____ Supplied data

(** Running acceptances from a chat with flags [sa] and [sb]. *)
Lemma wp_accept_all chatID a b sids sa sb h w :
  let key := ChatPrefix +:+ chatID in
  let sa' := sa || bool_decide (a ∈ sids) in
  let sb' := sb || bool_decide (b ∈ sids) in
  a ≠ b → up w → wf_ks (keyspace w) →
  hash_of (keyspace w) key = Some h → acceptance h a b sa sb →
  wp (accept_all chatID sids) (λ rs w',
    up w' ∧ wf_ks (keyspace w') ∧
    (∃ h', hash_of (keyspace w') key = Some h' ∧ acceptance h' a b sa' sb') ∧
    length (filter (λ r, r = (1, None)) rs) =
      (if sa' && sb' && negb (sa && sb) then 1 else 0)%nat) w.
Proof.
  intros key sa' sb' Hab. unfold sa', sb'. clear sa' sb'. revert sa sb h w.
  induction sids as [|sid sids IH]; intros sa sb h w Hup Hwf Hh Hacc; cbn [accept_all].
  - wp_pure. rewrite !(bool_decide_false (_ ∈ [])), !orb_false_r by (by intros ?%elem_of_nil).
    split; [done|]. split; [done|]. split; [by eauto|]. by destruct sa, sb.
  - wp_pure. eapply wp_AcceptMatch; [done..|]. intros w1 Hup1 _ Hks. wp_pure.
    destruct (acceptance_step h a b sa sb sid Hab Hacc) as [Hacc1 Hr].
    eapply wp_mono.
    { eapply (IH _ _ (accept_hash h sid).2); [done| | |done].
      - rewrite Hks. by apply accept_ks_wf.
      - rewrite Hks. by apply accept_ks_hash. }
    intros rs w2 (Hup2 & Hwf2 & (h2 & Hh2 & Hacc2) & Hlen). wp_pure.
    assert (∀ s x, s || bool_decide (sid = x) || bool_decide (x ∈ sids) =
                   s || bool_decide (x ∈ sid :: sids)) as Hor.
    { intros s x. rewrite <-orb_assoc. f_equal. symmetry.
      rewrite (bool_decide_ext _ (sid = x ∨ x ∈ sids)) by (rewrite elem_of_cons; naive_solver).
      by rewrite bool_decide_or. }
    rewrite !Hor in *. split; [done|]. split; [done|]. split; [by eauto|].
    rewrite <-!Hor in Hlen |- *. clear -Hlen Hr. rewrite filter_cons.
    match goal with |- context [decide (?x = (1, None))] =>
      destruct (decide (x = (1, None))) as [Hd|Hd] end.
    + injection Hd as Hd. apply Hr in Hd as [Hd1 Hd2]. cbn [length]. rewrite Hlen, Hd1, Hd2.
      cbn. apply andb_true_iff in Hd1 as [-> ->]. done.
    + rewrite Hlen. destruct (sa && sb) eqn:E1.
      * by apply andb_true_iff in E1 as [-> ->].
      * cbn [negb]. rewrite andb_true_r.
        destruct ((sa || bool_decide (sid = a)) && (sb || bool_decide (sid = b))) eqn:E2.
        { exfalso. apply Hd. f_equal. by apply Hr. }
        by rewrite andb_true_r.
Qed.

(** C3: after the matcher creates a pending chat between two different users,
    whatever sessions call [AcceptMatch] and in whatever order, exactly one
    call returns 1 (the chat is now active) when both users are among the
    callers and none otherwise; the chat ends with status active exactly when
    both users called; and its users are still the matched pair. *)
Theorem match_activates_exactly_once (w : W) chatID a b sids :
  up w → wf_ks (keyspace w) → a ≠ b →
  wp (let! e := CreatePending chatID a b in
      let! rs := accept_all chatID sids in
      let! cs := Get chatID in
      ret (e, rs, cs))
     (λ out w', ∃ s,
        out.1.1 = None ∧ out.2 = Ok (Some s) ∧
        length (filter (λ r, r = (1, None)) out.1.2) =
          (if decide (a ∈ sids ∧ b ∈ sids) then 1 else 0)%nat ∧
        (Status s = StatusActive ↔ a ∈ sids ∧ b ∈ sids) ∧
        UserA s = a ∧ UserB s = b) w.
Proof.
  intros Hup Hwf Hab. wp_pure. apply wp_CreatePending; [done..|].
  intros w1 Hup1 _ Hwf1 _ Hh1 _. wp_pure. eapply wp_mono.
  { eapply (wp_accept_all chatID a b sids false false); [done..| |apply acceptance_pending].
    by rewrite <-Hh1; apply wf_hash; auto with go. }
  intros rs w2 (Hup2 & Hwf2 & (h2 & Hh2 & Hacc) & Hlen). wp_pure.
  apply wp_Get; [done..|]. intros w3 _. wp_pure. unfold hget. rewrite Hh2. cbn.
  destruct Hacc as (Ha & Hb & _ & _ & Hst). rewrite bool_decide_false.
  2:{ intros ->. done. }
  eexists. split; [done|]. split; [done|]. cbn in *.
  rewrite Ha, Hb, Hst, Hlen. cbn. rewrite andb_true_r.
  rewrite <-bool_decide_and. destruct (decide (a ∈ sids ∧ b ∈ sids)) as [Hd|Hd].
  - by rewrite bool_decide_true.
  - rewrite bool_decide_false by done. by repeat split.
Qed.
End accept_proofs.

(** A run: the partner, an outsider and both users call. *)
Definition demo_world : mem := mem_fresh 1700000000000.

Lemma match_activates_exactly_once_witness :
  up demo_world ∧
  wp (let! e := CreatePending "c1" "alice" "bob" in
      let! rs := accept_all "c1" ["bob"; "eve"; "alice"; "bob"] in
      let! cs := Get "c1" in
      ret (e, rs, cs))
     (λ out w', ∃ s,
        out.1.1 = None ∧ out.2 = Ok (Some s) ∧
        length (filter (λ r, r = (1, None)) out.1.2) =
          (if decide ("alice" ∈ ["bob"; "eve"; "alice"; "bob"] ∧
                      "bob" ∈ ["bob"; "eve"; "alice"; "bob"]) then 1 else 0)%nat ∧
        (Status s = StatusActive ↔
           "alice" ∈ ["bob"; "eve"; "alice"; "bob"] ∧ "bob" ∈ ["bob"; "eve"; "alice"; "bob"]) ∧
        UserA s = "alice" ∧ UserB s = "bob") demo_world.
Proof.
  split; [reflexivity|].
  apply (match_activates_exactly_once demo_world "c1" "alice" "bob" ["bob"; "eve"; "alice"; "bob"]);
    [reflexivity | apply map_Forall_empty | done].
Defined.

Example accept_codes :
  (accept_all "c1" ["bob"; "eve"; "alice"; "bob"] (CreatePending "c1" "alice" "bob" demo_world).2).1
  = [(0, None); (-3, None); (1, None); (-2, None)].
Proof. vm_compute. reflexivity. Qed.

Section store_theorems.
Context `{EnvLaws W}.
Implicit Types (w : W).

(** A pending chat reads back as it was created: both users, status
    pending_accept, the creation second, a deadline fifteen seconds later and
    no acceptance; whatever the hash of that id held before. *)
Theorem create_pending_roundtrip (w : W) chatID a b :
  up w → wf_ks (keyspace w) →
  min_int64 ≤ Unix (wall w) → Unix (wall w) + 15 ≤ max_int64 →
  wp (let! e := CreatePending chatID a b in
      let! cs := Get chatID in
      ret (e, cs))
     (λ out _, out = (None, Ok (Some (pending_session chatID a b (Unix (wall w)))))) w.
Proof.
  intros Hup Hwf Hlo Hhi. wp_pure. apply wp_CreatePending; [done..|].
  intros w1 Hup1 _ Hwf1 _ Hh1 _. wp_pure. apply wp_Get; [done..|].
  intros w2 _. wp_pure. rewrite Hh1, bool_decide_false by apply hset_nonempty.
  by rewrite session_of_pending.
Qed.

________

* About this exercise
Check each line above for the word "Hlen" and give the number of lines that have it, nothing else.

* Answer box
6